Memory Cgroups (memcg)

Container memory limits and accounting

What Is memcg?

Memory cgroups (memcg) allow limiting and tracking memory usage for groups of processes. They're the foundation of container memory limits (Docker, Kubernetes, systemd).

Container A (limit: 1GB)      Container B (limit: 2GB)
┌─────────────────────┐      ┌─────────────────────┐
│  Process 1          │      │  Process 3          │
│  Process 2          │      │  Process 4          │
│  [shared memory]    │      │  [shared memory]    │
└─────────────────────┘      └─────────────────────┘
         │                            │
         └────────────┬───────────────┘
              Memory Controller
              (tracks & enforces)

cgroup v1 vs v2

Linux has two cgroup implementations:

Feature v1 v2
Hierarchy Multiple (one per controller) Single unified
Memory+IO coordination Difficult Integrated
Pressure notification Limited PSI (Pressure Stall Info)
Default (modern systems) Legacy Preferred

v2 is recommended for new deployments. This document focuses on v2.

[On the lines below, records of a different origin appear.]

(** C4.  With a driver present and the flag set by the base class, the
    finished dialect has "supports default values" cleared exactly when
    the driver's engine version tuple is below (3, 3, 8): a driver
    reporting engine version 3.3.0 leaves it cleared, one reporting
    3.8.0 leaves it set. *)
Theorem init_supports_default_values (self : SQLite_pysqlite) (d : Driver) :
  self_dbapi self = Some d -> supports_default_values self = true ->
  (forall v, vers (sqlite_version d) = Returned v ->
     exists self', (__init__ self).2 = Returned self'
       /\ (supports_default_values self' = false
           <-> lex_lt (sqlite_version_info d) [3; 3; 8]))
  /\ (sqlite_version d = "3.3.0" -> sqlite_version_info d = [3; 3; 0] ->
      exists self', (__init__ self).2 = Returned self'
        /\ supports_default_values self' = false)
  /\ (sqlite_version d = "3.8.0" -> sqlite_version_info d = [3; 8; 0] ->
      exists self', (__init__ self).2 = Returned self'
        /\ supports_default_values self' = true).
Proof.
  intros Hd Hflag. repeat split.
  - intros v Hv. eexists; split; [exact (init_with_driver self d v Hd Hv) |].
    rewrite <- tuple_lt_spec.
    destruct (tuple_lt Z.eqb Z.ltb (sqlite_version_info d) [3; 3; 8]); simpl.
    + tauto.
    + rewrite Hflag. split; discriminate.
  - intros Hs Hi. eexists; split.
    + apply (init_with_driver self d [3; 3; 0] Hd). now rewrite Hs.
    + rewrite Hi. reflexivity.
  - intros Hs Hi. eexists; split.
    + apply (init_with_driver self d [3; 8; 0] Hd). now rewrite Hs.
    + rewrite Hi. exact Hflag.
Qed.

Lemma init_supports_default_values_witness :
  exists self', (__init__ sample_dialect).2 = Returned self'
    /\ supports_default_values self' = true.
Proof.
  apply (proj2 (proj2 (init_supports_default_values sample_dialect sample_driver
                         eq_refl eq_refl))); reflexivity.
Defined.

(** C5.  The finished dialect has "supports cast" set when no driver is
    present; with a driver, whose version string is split on '.' and
    read component by component as integers, it is set exactly when
    the tuple read is not below the tuple read from "3.2.3": "3.2.3"
    sets the flag and "3.2.2" clears it. *)
Theorem init_supports_cast (self : SQLite_pysqlite) :
  (self_dbapi self = None ->
     exists self', __init__ self = ([], Returned self')
       /\ supports_cast self' = true)
  /\ (forall d v, self_dbapi self = Some d ->
        vers (sqlite_version d) = Returned v ->
        exists self', (__init__ self).2 = Returned self'
          /\ (supports_cast self' = true <-> ~ lex_lt v [3; 2; 3]))
  /\ vers "3.2.3" = Returned [3; 2; 3]
  /\ (forall d, self_dbapi self = Some d -> sqlite_version d = "3.2.3" ->
        exists self', (__init__ self).2 = Returned self'
          /\ supports_cast self' = true)
  /\ (forall d, self_dbapi self = Some d -> sqlite_version d = "3.2.2" ->
        exists self', (__init__ self).2 = Returned self'
          /\ supports_cast self' = false).
Proof.
  repeat split.
  - intros Hd. eexists; split; [exact (init_without_driver self Hd) |].
    reflexivity.
  - intros d v Hd Hv. eexists; split; [exact (init_with_driver self d v Hd Hv) |].
    rewrite <- tuple_ge_spec. reflexivity.
  - intros d Hd Hs. eexists; split.
    + apply (init_with_driver self d [3; 2; 3] Hd). now rewrite Hs.
    + reflexivity.
  - intros d Hd Hs. eexists; split.
    + apply (init_with_driver self d [3; 2; 2] Hd). now rewrite Hs.
    + reflexivity.
Qed.

Lemma init_supports_cast_witness :
  (exists self', __init__ dialect_without_driver = ([], Returned self')
     /\ supports_cast self' = true)
  /\ (exists self', (__init__ dialect_3_2_3).2 = Returned self'
        /\ supports_cast self' = true).
Proof.
  split.
  - apply (proj1 (init_supports_cast dialect_without_driver)). reflexivity.
  - apply (proj1 (proj2 (proj2 (proj2 (init_supports_cast dialect_3_2_3))))
             driver_3_2_3); reflexivity.
Defined.

(** C6, as the code has it.  The construction returns a dialect
    whenever no driver is present or every component of the driver's
    engine version string, split on '.', is an integer literal; an
    out-of-date client library then only adds one warning to the log.
    When some component is not an integer literal, the construction
    ends with the [ValueError] of the conversion. *)
Theorem init_returns_iff_version_numeric (self : SQLite_pysqlite) :
  ((forall d, self_dbapi self = Some d ->
      Forall integer_literal (split "." (sqlite_version d))) ->
   exists log self', __init__ self = (log, Returned self')
     /\ (log = []
         \/ exists d, self_dbapi self = Some d
              /\ tuple_lt vcomp_eq vcomp_lt (version_info d)
                   [VInt 2; VInt 1; VStr "3"] = true
              /\ log = [outdated_warning (version_info d)]))
  /\ (forall d, self_dbapi self = Some d ->
        ~ Forall integer_literal (split "." (sqlite_version d)) ->
        exists msg, (__init__ self).2 = Raised (ValueError msg)).
Proof.
  split.
  - intros Hnum. destruct (self_dbapi self) as [d|] eqn:Hd.
    + specialize (Hnum d eq_refl). apply ints_returns_iff in Hnum as [v Hv].
      pose proof (init_with_driver self d v Hd Hv) as Hinit.
      destruct (__init__ self) as [log r] eqn:Hrun. simpl in Hinit. subst r.
      exists log. eexists. split; [reflexivity |].
      unfold __init__ in Hrun. rewrite Hd in Hrun.
      injection Hrun as Hlog _. revert Hlog.
      destruct (tuple_lt vcomp_eq vcomp_lt (version_info d) _) eqn:Hold;
        intros <-; [right | left; reflexivity].
      exists d. auto.
    + exists []. eexists. split; [exact (init_without_driver self Hd) |].
      now left.
  - intros d Hd Hbad. unfold __init__. rewrite Hd. cbn [snd].
    destruct (vers (sqlite_version d)) as [v|e] eqn:Hv.
    + destruct Hbad. apply ints_returns_iff. eauto.
    + apply ints_raises in Hv as [msg ->]. now exists msg.
Qed.

Lemma init_returns_iff_version_numeric_witness :
  exists log self', __init__ sample_dialect = (log, Returned self')
    /\ (log = []
        \/ exists d, self_dbapi sample_dialect = Some d
             /\ tuple_lt vcomp_eq vcomp_lt (version_info d)
                  [VInt 2; VInt 1; VStr "3"] = true
             /\ log = [outdated_warning (version_info d)]).
Proof.
  apply (proj1 (init_returns_iff_version_numeric sample_dialect)).
  intros d Hd. injection Hd as <-.
  change (Forall integer_literal ["3"; "8"; "0"]%string).
  repeat (apply Forall_cons; split; [eexists; reflexivity |]).
  apply Forall_nil_2.
Defined.

(** C6, as stated, fails: with a driver whose engine version string is
    "3.8.0b" the construction raises. *)
Lemma init_raises_on_version_3_8_0b :
  __init__ beta_dialect
  = ([], Raised (ValueError "invalid literal for int() with base 10: '0b'"))
  /\ ~ (forall self, exists log self', __init__ self = (log, Returned self')).
Proof.
  split; [reflexivity |].
  intros H. destruct (H beta_dialect) as (log & self' & Hrun).
  vm_compute in Hrun. discriminate.
Qed.

End InitFacts.

(* ===================================================================== *)
(** ** create_connect_args *)
(* ===================================================================== *)

Module ConnectFacts.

# Check which version is mounted
mount | grep cgroup

# v1: /sys/fs/cgroup/memory, /sys/fs/cgroup/cpu, etc.
# v2: /sys/fs/cgroup (unified)

Basic Operations

Create a cgroup

# Create a new cgroup
mkdir /sys/fs/cgroup/mygroup

# Move a process into it
echo $PID > /sys/fs/cgroup/mygroup/cgroup.procs

# Enable memory controller
echo "+memory" > /sys/fs/cgroup/cgroup.subtree_control

Set Memory Limit

# Set 500MB limit (cgroup v2)
echo 500M > /sys/fs/cgroup/mygroup/memory.max

# Set soft limit (reclaim target)
echo 400M > /sys/fs/cgroup/mygroup/memory.high

View Usage

# Current memory usage
cat /sys/fs/cgroup/mygroup/memory.current

# Detailed statistics
cat /sys/fs/cgroup/mygroup/memory.stat

Memory Limits (v2)

File Description
memory.max Hard limit. OOM kill if exceeded.
memory.high Soft limit. Throttle and reclaim aggressively.
memory.low Protection. Best-effort preservation under pressure.
memory.min Hard protection. Never reclaim below this.
                    memory.max
        OOM kill ──────>│
                    memory.high
     Aggressive ───────>│
      reclaim           │
                    memory.low
    Protected ─────────>│ (best-effort)
                    memory.min
     Cannot ───────────>│ (hard guarantee)
      reclaim

Example: Container Limits

# Production container setup
echo 1G > /sys/fs/cgroup/container/memory.max    # Hard limit
echo 800M > /sys/fs/cgroup/container/memory.high # Start throttling
echo 200M > /sys/fs/cgroup/container/memory.low  # Protect this much

What's Accounted

memcg tracks:

Type Accounted Notes
Anonymous pages Yes Heap, stack, mmap(MAP_ANONYMOUS)
File cache Yes Pages from file reads
Slab (kmem) Yes (v2) Kernel objects for this cgroup
Huge pages Separate Via hugetlb controller
Kernel stacks Yes (v2) Per-task kernel stacks

Memory Statistics

cat /sys/fs/cgroup/mygroup/memory.stat

# Key fields:
# anon        - Anonymous memory
# file        - File cache
# slab        - Kernel slab objects
# sock        - Network socket buffers
# pgfault     - Page faults
# pgmajfault  - Major page faults (disk I/O)

Per-cgroup Reclaim

When a cgroup approaches its limit, reclaim happens within that cgroup first.

Global memory OK
        v
Cgroup A at memory.high
        v
Reclaim from Cgroup A only
(other cgroups unaffected)

memory.reclaim (v5.19+)

Proactively trigger reclaim:

# Reclaim 100MB from cgroup
echo 100M > /sys/fs/cgroup/mygroup/memory.reclaim

Useful for: - Pre-warming before load spike - Reducing memory before migration - Testing reclaim behavior

OOM Handling

When a cgroup exceeds memory.max:

  1. Kernel tries reclaim within cgroup
  2. If insufficient, triggers cgroup OOM
  3. OOM killer selects process within cgroup
  4. Selected process is killed
# View OOM events
cat /sys/fs/cgroup/mygroup/memory.events

# Fields:
# oom        - OOM events count
# oom_kill   - Processes killed by OOM
# max        - Times memory.max was hit
# high       - Times memory.high was hit

OOM Group Kill (v4.19+)

Commit: 3d8b38eb81ca ("mm, oom: introduce memory.oom.group") | LKML

Author: Roman Gushchin

Kill entire cgroup instead of single process:

echo 1 > /sys/fs/cgroup/mygroup/memory.oom.group

Useful for containers where killing one process leaves others broken.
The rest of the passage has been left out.